Congenital Anomalies

Congenital anomalies, previously referred to as birth defects, are structural (how the body is built) or functional (how the body works) anomalies present at birth that can cause physical disability, intellectual and developmental disorders, and other health problems. This information focuses on structural anomalies, such as heart, limb, or brain malformations, their causes, their prevention, and their treatments. Functional/developmental congenital anomalies are addressed more completely in the Intellectual and Developmental Disabilities (IDD) information.

Researchers have identified thousands of different congenital anomalies, and some are more disruptive than others. If not detected and treated quickly, some can be fatal or cause lifelong disabilities. Currently, the Centers for Disease Control and Prevention notes that congenital anomalies are the leading cause of death for infants during the first year of life.

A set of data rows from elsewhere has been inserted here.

Lemma free_all_releases (l : list string) (st : state) (k : string) r :
  k ∈ l → cached_models st !! k = Some r → active_users r ≤ 0 →
  ∀ e, e ∈ release_handles r → e ∈ effects (free_all l st).
Proof.
  revert st. induction l as [| p l IH]; intros st Hin Hr Hau e He.
  - by apply not_elem_of_nil in Hin.
  - unfold free_all in *. simpl.
    destruct (decide (k = p)) as [-> | Hne].
    + destruct (free_all_effects l (free_model_resources p st)) as [more Hm].
      unfold free_all in Hm. rewrite Hm. apply elem_of_app. left.
      by apply (free_model_resources_releases p st r).
    + apply elem_of_cons in Hin as [-> | Hin]; [done |].
      apply IH; try done.
      rewrite free_model_resources_lookup, Hr.
      by rewrite decide_False by (intros [? _]; done).
Qed.

(** The destructor, unlike [free_model_resources], does not look at the
    use count. *)
Lemma free_remaining_releases (st : state) (k : string) (r : ModelResources) :
  cached_models st !! k = Some r →
  cached_models (free_remaining st) = ∅ ∧
  ∀ e, e ∈ release_handles r → e ∈ effects (free_remaining st).
Proof.
  intros Hr. split; [done |]. intros e He. unfold free_remaining. simpl.
  apply elem_of_app. right. apply list_elem_of_In, in_flat_map.
  exists (k, r). split; [| by apply list_elem_of_In].
  by apply list_elem_of_In, elem_of_map_to_list.
Qed.
(** * iRacing SDK: request executor and chunked-response resolution

    A shallow embedding of [iRacingSDK.request], [iRacingSDK.authenticate],
    [iRacingSDK.handleChunkedResponse] and [iRacingSDK.requestWithChunking]
    (iracingApi.ts), together with the part of the JavaScript run time these
    four methods rely on: property access on decoded JSON, truthiness,
    string conversion, iteration, object spread. The data methods built on
    them, the endpoint paths (endpoints.ts) and the parameter schemas
    (types.ts) follow, with the part of zod the schemas use.

    Conventions of the data model:
    - a JavaScript string is a [string] whose characters are UTF-16 code
      units below 256;
    - a JavaScript number is an integer [Z] (row counts, chunk counts, HTTP
      status codes, epoch seconds and milliseconds are integral); [None]
      stands for NaN where a conversion can produce it;
    - an object is the list of its own properties in enumeration order; it
      inherits from [Object.prototype], and an own property named
      [toString] or [valueOf] hides the inherited method, so that the
      conversion of an object to a string or to a number can raise. *)

From Stdlib Require Import ZArith List String Ascii Bool Lia DecimalString.
Import ListNotations.
Local Open Scope string_scope.
Local Open Scope Z_scope.
#[local] Set Warnings "-register-all".

(** ** JavaScript values *)

(** The values met while running the four methods: what [JSON.parse] can
    produce, [undefined], and the built-in methods a property read can yield
    ([String.prototype.link], [String.prototype.replace]). *)
Inductive value : Type :=
| VUndef
| VNull
| VBool (b : bool)
| VNum (n : Z)
| VStr (s : string)
| VArr (items : list value)
| VObj (fields : list (string * value))
| VNative (name : string).

(** Exceptions the methods can raise or let through. *)
Inductive exn : Type :=
| Error (msg : string)          (* throw new Error(msg) *)
| TypeError (msg : string)      (* raised by the run time *)
| RangeError (msg : string)     (* Date.prototype.toISOString *)
| ZodError (issue : string)     (* throw parsed.error *)
| Rejected (reason : string).   (* a promise of the host rejected *)

Inductive result (A : Type) : Type :=
| Ok (a : A)
| Throw (e : exn).
Arguments Ok {A} a.
Arguments Throw {A} e.

(** ** Strings *)

Definition chars (s : string) : list ascii := list_ascii_of_string s.
Definition of_chars (l : list ascii) : string := string_of_list_ascii l.

Definition code (c : ascii) : Z := Z.of_nat (nat_of_ascii c).

Definition str_length (s : string) : Z := Z.of_nat (String.length s).

Definition str_empty (s : string) : bool :=
  match s with EmptyString => true | String _ _ => false end.

Fixpoint prefixb (p s : string) : bool :=
  match p, s with
  | EmptyString, _ => true
  | String a p', String b s' => Ascii.eqb a b && prefixb p' s'
  | String _ _, EmptyString => false
  end.

(** [String.prototype.includes]. *)
Fixpoint includes (s needle : string) : bool :=
  prefixb needle s ||
  match s with
  | EmptyString => false
  | String _ s' => includes s' needle
  end.

(** [Number.prototype.toString] on an integer below 10^21 in magnitude. *)
Definition NumberToString (n : Z) : string :=
  NilZero.string_of_int (Z.to_int n).

(** [String.prototype.toLowerCase] on code units below 256: A-Z, and the
    Latin-1 capitals U+00C0..U+00DE except the multiplication sign. *)
Definition lower_char (c : ascii) : ascii :=
  let n := code c in
  if ((65 <=? n) && (n <=? 90)) || ((192 <=? n) && (n <=? 222) && negb (n =? 215))
  then ascii_of_nat (Z.to_nat (n + 32))
  else c.

Definition toLowerCase (s : string) : string := of_chars (map lower_char (chars s)).

(** [\w] of a regular expression without the unicode flag. *)
Definition is_word_char (c : ascii) : bool :=
  let n := code c in
  ((48 <=? n) && (n <=? 57)) || ((65 <=? n) && (n <=? 90)) ||
  ((97 <=? n) && (n <=? 122)) || (n =? 95).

Understanding human development across the lifespan, including congenital anomalies and related or resulting disabilities, was a primary reason NICHD was established. The institute is a leader in research on congenital anomalies, their causes, their prevention and treatments, and their long-term health outcomes.

NICHD is using the term “congenital anomalies” to describe conditions that were once called “birth defects” because the latter carries negative undertones and does not reflect the many abilities and talents of those affected by these differences. Communities are still discussing alternative terms for describing these conditions. Until a consensus is reached, this website will use “congenital anomalies” to describe these health issues.